O investigado é sobrinho do sindicalista José Avelino Pereira, o Chinelo, apontado no inquérito como o líder do suposto esquema de fraude em licitações.

Segundo o que foi relatado à polícia, teriam ocorrido duas fraudes, uma no valor de R$ 100 mil, praticada em julho do ano passado, e a outra de R$ 10 mil, no dia 7 de agosto, ou seja, praticamente uma semana antes de a operação #TudoNosso ser deflagrada.

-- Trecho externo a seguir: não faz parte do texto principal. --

Lemma encode_from_digits buffer bits value output :
  Forall byte buffer → (bits < 5)%nat →
  ∃ ds pad, encode_from buffer bits value output = output +:+ digits_text ds ∧ Forall digit ds ∧ (pad < 5)%nat ∧
    bits5 ds = bits_of bits value ++ bits8 buffer ++ replicate pad false.
Proof.
  intros Hb. revert bits value output. induction Hb as [|b buffer Hb Hbuf IH]; intros bits value output Hbits; cbn [encode_from].
  - destruct (0 <? bits)%nat eqn:E.
    2:{ apply Nat.ltb_ge in E. assert (bits = 0%nat) as -> by lia. exists [], 0%nat. cbn. rewrite string_app_nil_r. split_and!; [done|constructor|lia|done]. }
    set (d := band _ 31). destruct (band_mask (shl value (Z.of_nat (5 - bits))) 5 31) as [Hd Hbit]; [by left|]. fold d in Hd, Hbit.
    exists [d], (5 - bits)%nat. apply Nat.ltb_lt in E. split_and!; [cbn; by rewrite string_app_nil_r|by apply Forall_singleton|lia|].
    unfold bits5. cbn [fmap list_fmap concat bits8 app]. rewrite app_nil_r. unfold bits8. cbn [fmap list_fmap concat app].
    rewrite <- bits_of_zero. replace 5%nat with (bits + (5 - bits))%nat at 1 by lia. apply bits_of_app; intros i Hi.
    + rewrite Hbit, shl_testbit by lia. rewrite (proj2 (Z.leb_le _ _)) by lia. cbn. f_equal. lia.
    + rewrite Hbit, shl_testbit by lia. by rewrite (proj2 (Z.leb_gt _ _)), Z.testbit_0_l by lia.
  - set (v := bor (shl value 8) b).
    destruct (drain_digits (bits + 8) (bits + 8) v output ltac:(lia) ltac:(lia)) as (ds & left & -> & Hleft & Hds & Hv).
    destruct (IH left v (output +:+ digits_text ds) Hleft) as (ds' & pad & He & Hds' & Hpad & Hbits').
    exists (ds ++ ds'), pad. split_and!; [by rewrite He, digits_text_app, string_app_assoc|by apply Forall_app|done|].
    unfold bits5 in *. rewrite fmap_app, concat_app, Hbits'. rewrite (app_assoc (concat _) (bits_of left v)), <- Hv.
    assert (bits_of (bits + 8) v = bits_of bits value ++ bits_of 8 b) as -> by (apply (shift_in value 8 b bits); first [lia|exact Hb]).
    unfold bits8. cbn [fmap list_fmap concat]. by rewrite <- !app_assoc.
Qed.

O investigado era auxiliar financeiro do IVVH entre meados de 2018 e dezembro de 2019 e teria adulterado um comprovante de pagamento de Guia da Previdência Social.

Adulteração

Mediante fraude, ele teria adulterado um documento de 19 de julho de 2019, mudando o valor de pagamento de R$ 15.987,95 para R$ 115.987,95. Apesar de o valor total ter saído das contas da entidade, o sistema de histórico de extratos da Caixa Econômica Federal apontou o pagamento da guia no valor de R$ 15.987,95.

No mesmo mês, foram encontradas várias transferências para a conta-salário do investigado, em dias distintos, somando R$ 100 mil. (dia 8 - R$ 10 mil; fia 9 - R$ 20 mil; dia 10 - R$ 20 mil; dia 11 - R$ 20 mil; dia 12 - R$ 20 mil; e dia 18 - R$ 10 mil.

Depósito

A direção do instituto encontrou outro comprovante de transferência eletrônico de valores da conta da entidade para a do investigado, feito em 7 de agosto, no valor de R$ 10 mil para a conta-salário do auxiliar financeiro do IVVH.

Cópias de todos os documentos que comprovariam as fraudes foram entregues à Polícia Civil, que instaurou inquérito de furto qualificado e falsificação de documento.